### ASSIGNMENT
List all the lines in these records that hold "writes".
[PROVIDED RECORDS — start]
(** Midnight and nine o'clock of 2025-06-10, asked at eight and at one
    o'clock of that day. *)
Lemma policy_ignores_time_of_day_witness :
  validateAppointmentSlot 0 WireMore.Date_parse Sample.tue_2025_06_10_0800
    (JS.FromText "2025-06-10") "2:00–3:00 PM"
  = validateAppointmentSlot 0 WireMore.Date_parse
      (Sample.tue_2025_06_10_0800 + 5 * Sample.hour)
      (JS.FromText "2025-06-10T09:00:00Z") "2:00–3:00 PM".
Proof.
  apply (policy_ignores_time_of_day 0 WireMore.Date_parse _ _ _ _ _
           1749513600000 (1749513600000 + 9 * Sample.hour));
    vm_compute; reflexivity.
Defined.

(** A name of three spaces. *)
Lemma blank_text_is_missing_witness :
  Sample.post Sample.tue_2025_06_10_0800 "id-1"
    {| Body.name := "   ";
       Body.sex := "Male";
       Body.age := 30;
       Body.complaint := "Regular dental checkup";
       Body.appointmentDate := "2025-06-10";
       Body.timeSlot := "9:00–10:00 AM" |} []
  = (BadRequest (Some "Validation failed")
       [{| path := "name"; msg := "Name is required" |};
        {| path := "name"; msg := "Name must be between 2 and 100 characters" |}],
     []).
Proof.
  apply (proj2 (proj2 (blank_text_is_missing Wire.isISO8601 0 Wire.Date_parse
                         Sample.tue_2025_06_10_0800 "id-1"
                         {| Body.name := "   ";
                            Body.sex := "Male";
                            Body.age := 30;
                            Body.complaint := "Regular dental checkup";
                            Body.appointmentDate := "2025-06-10";
                            Body.timeSlot := "9:00–10:00 AM" |} []
                         (or_introl eq_refl)))).
Defined.
(** * dpytools: chunking helpers and reaction menus

    A shallow embedding of [src/dpytools/__init__.py] (the [Emoji] table,
    [chunkify], [chunkify_string_list]) and of [src/dpytools/menus.py]
    ([try_clear_reactions], [arrows], [confirm], [multichoice]), followed by
    the properties established about them.

    Python integers are [Z]; Python lists are [list]; a Python [str] is a
    [string] whose characters stand for the characters of the Python string,
    so [len] of an ASCII string is exact.  Exceptions are values of [exn];
    a generator is the list of what it yields together with how it ends. *)

From Stdlib Require Import String Ascii ZArith List Bool Lia.
Import ListNotations.

Local Open Scope Z_scope.

(* ================================================================= *)
(** ** Python primitives used by the sources *)

Module Py.
(** [createURL(params)].  The destructuring also reads [accessToken],
    [retryOnError] and [defaultHeaders], which the function does not use. *)
Definition createURL (params : value) : M string :=
  let! space := get_prop params "space" in
  let! insecure := get_prop params "insecure" in
  let! host := get_prop params "host" in
  let! defaultHostname := get_prop params "defaultHostname" in
  let! parts :=
    (if truthy host then
       match host with
       | VStr h => ret (split_colon h)
       | _ => throw (NotAFunction "split")
       end
     else ret []) in
  let hostname := default VUndef (VStr <$> parts !! 0%nat) in
  let port := default VUndef (VStr <$> parts !! 1%nat) in
  let hostname := if truthy hostname then hostname else defaultHostname in
  let port := if truthy port then port
              else if truthy insecure then VNum 80 else VNum 443 in
  let baseURL :=
    (if truthy insecure then "http" else "https") +:+ "://" +:+
    to_str hostname +:+ ":" +:+ to_str port +:+ "/spaces/" in
  let baseURL :=
    if truthy space then baseURL +:+ (to_str space +:+ "/") else baseURL in
  ret baseURL.

(** [process && process.release && process.release.name === 'node'] *)
Definition node_probe : M bool :=
  let! p := read_process in
  if truthy p then
    let! r := get_prop p "release" in
    if truthy r then
      let! n := get_prop r "name" in
      ret (strict_eq_str n "node")
    else ret false
  else ret false.

(** [createDefaultHeaders(params)].  It starts from [params.defaultHeaders],
    not from [params.headers]; [retryOnError] is read and not used. *)
Definition createDefaultHeaders (params : value) : M value :=
  let! accessToken := get_prop params "accessToken" in
  let! dh := get_prop params "defaultHeaders" in
  let! dh := (if truthy dh then ret dh else alloc ∅) in
  set_prop dh "Authorization" (VStr ("Bearer " +:+ to_str accessToken)) ;;;
  let! node := node_probe in
  (if node then
     let! p := read_process in
     let! v := get_prop p "version" in
     set_prop dh "user-agent" (VStr ("node.js/" +:+ to_str v)) ;;;
     set_prop dh "Accept-Encoding" (VStr "gzip")
   else ret tt) ;;;
  ret dh.

(** [createNonAxiosHTTPClient(params)]: the returned object's only member
    is the closure [get], which captures [baseURL] and [defaultHeaders]. *)
Definition createNonAxiosHTTPClient (params : value) : M HttpClient :=
  let! url := createURL params in
  let! dh := createDefaultHeaders params in
  ret {| baseURL := url; defaultHeaders := dh |}.

(** The closure [get(path, options)]. *)
Definition get (c : HttpClient) (path options : value) : M request :=
  let! copy := clone (defaultHeaders c) in
  let! oh := get_prop options "headers" in
  let! src := (if truthy oh then ret oh else alloc ∅) in
  let! headers := assign copy src in
  let url := baseURL c +:+ to_str path in
  let! q := get_prop options "query" in
  let! hs := own_props headers in
  let r := {| req_url := url; req_query := q; req_headers := hs |} in
  (λ s, (Ret r, add_request r s)).

(** What [createClient] hands to [createContentfulApi]: the HTTP client
    and the link resolver, which [createLinkResolver] builds from the
    normalized [resolveLinks] flag.  Both functions live outside this
    file; the result of [createClient] is represented by this argument
    record, the resolver by its flag. *)
Record ClientAPI : Type := {
  http : HttpClient;
  shouldLinksResolve : bool
}.

Section Client.

(** [version] comes from [../version.js]; [getUserAgentHeader] from the
    package [contentful-sdk-core], which formats the SDK identifier,
    [params.application] and [params.integration] into a string. *)
Variable version : string.
Variable getUserAgentHeader : string → value → value → string.

(** [createClient(params)] *)
Definition createClient (params : value) : M ClientAPI :=
  let! accessToken := get_prop params "accessToken" in
  if negb (truthy accessToken)
  then throw (TypeError "Expected parameter accessToken") else
  let! space := get_prop params "space" in
  if negb (truthy space)
  then throw (TypeError "Expected parameter space") else
  let! present := has_prop "resolveLinks" params in
  let! rl := (if present then get_prop params "resolveLinks"
              else ret (VBool true)) in
  let resolveLinks := truthy rl in
  let! application := get_prop params "application" in
  let! integration := get_prop params "integration" in
  let userAgentHeader :=
    getUserAgentHeader ("contentful.js/" +:+ version) application integration in
  set_prop params "defaultHostname" (VStr "cdn.contentful.com") ;;;
  let! headers := get_prop params "headers" in
  let! literal :=
    alloc {[ "Content-Type" := VStr "application/vnd.contentful.delivery.v1+json";
             "X-Contentful-User-Agent" := VStr userAgentHeader ]} in
  let! merged := assign headers literal in
  set_prop params "headers" merged ;;;
  let! client := createNonAxiosHTTPClient params in
  ret {| http := client; shouldLinksResolve := resolveLinks |}.

End Client.

(** * Vocabulary of the statements *)

(** ** Pure readers *)

(** [v[k]] for a [v] that is neither [undefined] nor [null]. *)
Definition lookup_key (s : state) (v : value) (k : string) : value :=
  match v with
  | VObj l => prop s l k
  | _ => VUndef
  end.

(** The own enumerable properties of [v] in store [s]. *)
Definition props_of (s : state) (v : value) : gmap string value :=
  match v with
  | VObj l => obj_at s l
  | VStr x => index_props 0 x
  | _ => ∅
  end.

Definition nullish (v : value) : bool :=
  match v with
  | VUndef | VNull => true
  | _ => false
  end.

(** The value of the probe [process && process.release &&
    process.release.name === 'node'] in store [s]: the runtime is Node. *)
Definition is_node (s : state) : bool :=
  match process s with
  | Some p =>
      truthy p && truthy (lookup_key s p "release") &&
      strict_eq_str (lookup_key s (lookup_key s p "release") "name") "node"
  | None => false
  end.

(** [process.version] *)
Definition process_version (s : state) : value :=
  match process s with
  | Some p => lookup_key s p "version"
  | None => VUndef
  end.

(** ** Well-formed stores

    A reference held anywhere in the store points to an object of the
    heap.  Stores of a running program are of this kind; the functions of
    the source keep them so. *)

Definition allocated (s : state) (v : value) : Prop :=
  match v with
  | VObj l => l ∈ dom (heap s)
  | _ => True
  end.

#[global] Instance allocated_dec s v : Decision (allocated s v).
Proof. destruct v; simpl; apply _. Defined.

Definition wf (s : state) : Prop :=
  map_Forall (λ _ o, map_Forall (λ _ v, allocated s v) o) (heap s) ∧
  from_option (allocated s) True (process s).

#[global] Instance wf_dec s : Decision (wf s).
Proof. unfold wf. destruct (process s); simpl; apply _. Defined.

(** ** Frames

    [evolves L W s s']: from [s] to [s'] nothing is sent, [process] is
    kept, no object disappears, the objects of [s] outside [L] are unchanged,
    and in every object of [s] the entries under keys outside [W] are
    unchanged. *)
Record evolves (L : list loc) (W : list string) (s s' : state) : Prop := {
  ev_process : process s' = process s;
  ev_requests : requests s' = requests s;
  ev_dom : dom (heap s) ⊆ dom (heap s');
  ev_locs : ∀ l, l ∈ dom (heap s) → l ∉ L → heap s' !! l = heap s !! l;
  ev_keys : ∀ l k, l ∈ dom (heap s) → k ∉ W → obj_at s' l !! k = obj_at s l !! k
}.

(** ** Running computations

    [runs m s Q]: from [s] the computation [m] returns normally, with a
    result and a final store related by [Q]. *)
Definition runs {A} (m : M A) (s : state) (Q : A → state → Prop) : Prop :=
  ∃ a s', m s = (Ret a, s') ∧ Q a s'.

(** [sat m s Φ]: the outcome of [m] from [s], normal or not, and the
    final store satisfy [Φ]. *)
Definition sat {A} (m : M A) (s : state) (Φ : outcome A → state → Prop) : Prop :=
  Φ (m s).1 (m s).2.

(** The text of [s] before its first colon, and the text after it. *)
Fixpoint before_colon (s : string) : string :=
  match s with
  | EmptyString => EmptyString
  | String c r => if Ascii.eqb c colon then EmptyString else String c (before_colon r)
  end.

Fixpoint after_colon (s : string) : option string :=
  match s with
  | EmptyString => None
  | String c r => if Ascii.eqb c colon then Some r else after_colon r
  end.

(** ** The base URL, as the source derives it

    The scheme follows [insecure]; the host name is the text of [host]
    before its first colon when that text is not empty, else the default
    host name; the port is the text between the first and the second
    colon of [host] when there is such a text and it is not empty, else
    80 or 443 after [insecure]. *)
Definition scheme_of (insecure : value) : string :=
  if truthy insecure then "http" else "https".

Definition default_port (insecure : value) : string :=
  if truthy insecure then "80" else "443".

Definition hostname_of (dflt : string) (host : value) : string :=
  match host with
  | VStr h => if String.eqb (before_colon h) "" then dflt else before_colon h
  | _ => dflt
  end.

Definition port_of (insecure host : value) : string :=
  match host with
  | VStr h =>
      match after_colon h with
      | Some r =>
          if String.eqb (before_colon r) "" then default_port insecure
          else before_colon r
      | None => default_port insecure
      end
  | _ => default_port insecure
  end.

Definition derived_baseURL (dflt : string) (insecure host space : value) : string :=
  scheme_of insecure +:+ "://" +:+ hostname_of dflt host +:+ ":" +:+
  port_of insecure host +:+ "/spaces/" +:+
  (if truthy space then to_str space +:+ "/" else "").

(** [host.split] exists: [host] is a string, or falsy and never split. *)
Definition host_ok (host : value) : bool :=
  match host with
  | VStr _ => true
  | _ => negb (truthy host)
  end.

(** The keys [createDefaultHeaders] writes, and what it writes under
    those that depend on the runtime. *)
Definition written_headers (s : state) : list string :=
  "Authorization" ::
  (if is_node s then ["user-agent"; "Accept-Encoding"] else []).

Definition node_headers (s : state) (o : gmap string value) : gmap string value :=
  if is_node s
  then <["Accept-Encoding" := VStr "gzip"]>
         (<["user-agent" := VStr ("node.js/" +:+ to_str (process_version s))]> o)
  else o.

Definition dh_ok (v : value) : bool :=
  match v with
  | VObj _ => true
  | _ => negb (truthy v)
  end.

Ltac solve_keys :=
  repeat match goal with
  | |- context [is_node ?s] => destruct (is_node s)
  end;
  rewrite ?not_elem_of_cons, ?elem_of_cons, ?elem_of_nil; intuition congruence.

(** ** [createClient] on the parameters it accepts *)

(** The parameters pass validation, [host.split] exists when it is called,
    [defaultHeaders] can take properties, and [process] is declared: the
    condition under which [createClient] returns
    ([createClient_returns_iff]). *)
Definition accepted (s : state) (l : loc) : bool :=
  truthy (prop s l "accessToken") && truthy (prop s l "space") &&
  host_ok (prop s l "host") && dh_ok (prop s l "defaultHeaders") &&
  bool_decide (is_Some (process s)).

(** [!!('resolveLinks' in params ? params.resolveLinks : true)] read off the
    params object. *)
Definition resolve_flag (o : gmap string value) : bool :=
  match o !! "resolveLinks" with
  | Some v => truthy v
  | None => true
  end.

Definition content_type : string := "application/vnd.contentful.delivery.v1+json".

(** Every key [createClient] writes under, in whatever object. *)
Definition written_keys (s : state) : list string :=
  ["defaultHostname"; "headers"; "Content-Type"; "X-Contentful-User-Agent"] ++
  written_headers s.

(** Nothing in the store refers to [l]. *)
Definition unreferenced (s : state) (l : loc) : Prop :=
  (∀ l' k, obj_at s l' !! k ≠ Some (VObj l)) ∧ process s ≠ Some (VObj l).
[PROVIDED RECORDS — finish]
### TASK SOLUTION
(** The keys [createDefaultHeaders] writes, and what it writes under
(** Every key [createClient] writes under, in whatever object. *)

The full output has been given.